Suddenly there was a rustling noise and a tall girl in neat cords and sweater and a cap of shiny brown hair emerged from the far recesses of the dining nook that was built- in off the hallway. It was Brenda to the rescue and Darryl sure looked relieved.

“Actually, I’m here,” she said. “And I did get the bubble cut. See?” And for an awful moment she shook her head from side to side swinging her glossy, perfectly cut hair back and forth in my face. I wished myself anywhere but there.

“Well, that’s great then,” I blathered, backing away from her down the hall. “It looks good—really good.” My own hair was stringy and my tee shirt rumpled. I was pretty sure there were grass stains on my jeans. I wheeled around and zoomed into the living room.

“C’mon Nancy. We’ve got to go.” I picked up her pack and headed back towards the door.

“He’s still out there,” Nancy cried, flinging her hand dramatically towards the front windows. “He’s never going to leave us alone.”

“There has to be a back entrance to this place.” I said with sudden inspiration. “We can cut across that vacant land over to the main road.”

“Hey.
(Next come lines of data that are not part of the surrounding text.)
Lemma quiet_getbh b : guar R (getbh b).
Proof. unfold getbh. quiet. Qed.
Lemma quiet_getino i : guar R (getino i).
Proof. unfold getino. quiet. Qed.
Lemma quiet_getsb n : guar R (getsb n).
Proof. unfold getsb. quiet. Qed.
Lemma quiet_getreq r : guar R (getreq r).
Proof. unfold getreq. quiet. Qed.
Lemma quiet_gettask p : guar R (gettask p).
Proof. unfold gettask. quiet. Qed.
#[local] Hint Resolve quiet_getbh quiet_getino quiet_getsb quiet_getreq quiet_gettask : guar.
Lemma quiet_on_sched f : guar R (on_sched f).
Proof. unfold on_sched. quiet. Qed.
Lemma quiet_on_blk f : guar R (on_blk f).
Proof. unfold on_blk. quiet. Qed.
Lemma quiet_on_hd f : guar R (on_hd f).
Proof. unfold on_hd. quiet. Qed.
Lemma quiet_on_fd f : guar R (on_fd f).
Proof. unfold on_fd. quiet. Qed.
#[local] Hint Resolve quiet_on_sched quiet_on_blk quiet_on_hd quiet_on_fd : guar.
Lemma quiet_setreq r f : guar R (setreq r f).
Proof. unfold setreq. quiet. Qed.
Lemma quiet_settask p f : guar R (settask p f).
Proof. unfold settask. quiet. Qed.
Lemma quiet_printk f a : guar R (printk f a).
Proof. unfold printk. quiet. Qed.
Lemma quiet_inb p : guar R (inb p).
Proof. unfold inb. quiet. Qed.
Lemma quiet_inw p : guar R (inw p).
Proof. unfold inw. quiet. Qed.
Lemma quiet_outb v p : guar R (outb v p).
Proof. unfold outb. quiet. Qed.
Lemma quiet_outw v p : guar R (outw v p).
Proof. unfold outw. quiet. Qed.
#[local] Hint Resolve quiet_setreq quiet_settask quiet_printk quiet_inb quiet_inw quiet_outb quiet_outw : guar.
Lemma quiet_setme f : guar R (setme f).
Proof. unfold setme. quiet. Qed.
#[local] Hint Resolve quiet_setme : guar.

(** *** sched.cc *)
Lemma quiet_schedule : guar R schedule.
Proof. unfold schedule, switch_to. quiet. Qed.
Lemma quiet_wake_up q : guar R (wake_up q).
Proof. unfold wake_up. quiet. Qed.
#[local] Hint Resolve quiet_schedule quiet_wake_up : guar.
Lemma quiet_sleep_on q : guar R (sleep_on q).
Proof. unfold sleep_on, sleep_on_enter, sleep_on_leave. quiet. Qed.
Lemma quiet_add_timer j f : guar R (add_timer j f).
Proof. unfold add_timer, call. quiet. Qed.
Lemma quiet_ticks n : guar R (ticks_to_floppy_on n).
Proof. unfold ticks_to_floppy_on. quiet. Qed.
Lemma quiet_floppy_off n : guar R (floppy_off n).
Proof. unfold floppy_off. quiet. Qed.
#[local] Hint Resolve quiet_sleep_on quiet_add_timer quiet_ticks quiet_floppy_off : guar.

(** *** blk.h and the drivers *)
Lemma quiet_CURRENT d : guar R (CURRENT d).
Proof. unfold CURRENT. quiet. Qed.
#[local] Hint Resolve quiet_CURRENT : guar.
Lemma quiet_CURRENT_req d : guar R (CURRENT_req d).
Proof. unfold CURRENT_req. quiet. Qed.
Lemma quiet_set_CURRENT_req d f : guar R (set_CURRENT_req d f).
Proof. unfold set_CURRENT_req. quiet. Qed.
Lemma quiet_unlock_buffer m b : guar R (unlock_buffer m b).
Proof. unfold unlock_buffer. quiet. Qed.
#[local] Hint Resolve quiet_CURRENT_req quiet_set_CURRENT_req quiet_unlock_buffer : guar.
Lemma quiet_end_request d u : guar R (end_request d u).
Proof. unfold end_request, DEVICE_OFF, set_CURRENT. quiet. Qed.
Lemma quiet_INIT_REQUEST d : guar R (INIT_REQUEST d).
Proof. unfold INIT_REQUEST. quiet. Qed.
#[local] Hint Resolve quiet_end_request quiet_INIT_REQUEST : guar.
Lemma quiet_do_rd_request : guar R do_rd_request.
Proof. unfold do_rd_request, rd_step. quiet. Qed.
You’re right! Hah! Billy can wait here all night,” Nancy laughed in triumph as we swept past Darryl and his sorority girl. As soon as we had thundered down the stairs, found the back entrance and burst through it, I felt a lot better. I hated having that girl’s cool appraising gaze on me.

By the time we got to the main road we had been through a vacant lot, a couple of scrubby fields, and two broken down fences. I was picking burrs out of my shoelaces as Nancy stuck her thumb out and the cars whizzed past. There wasn’t much of a shoulder here and the ditches were brimming with water. I was just going to suggest to Nancy that we move down the road to a driveway where there was a wider gravel area, when I saw an approaching car slow down and begin to pull over. We never had to wait for long.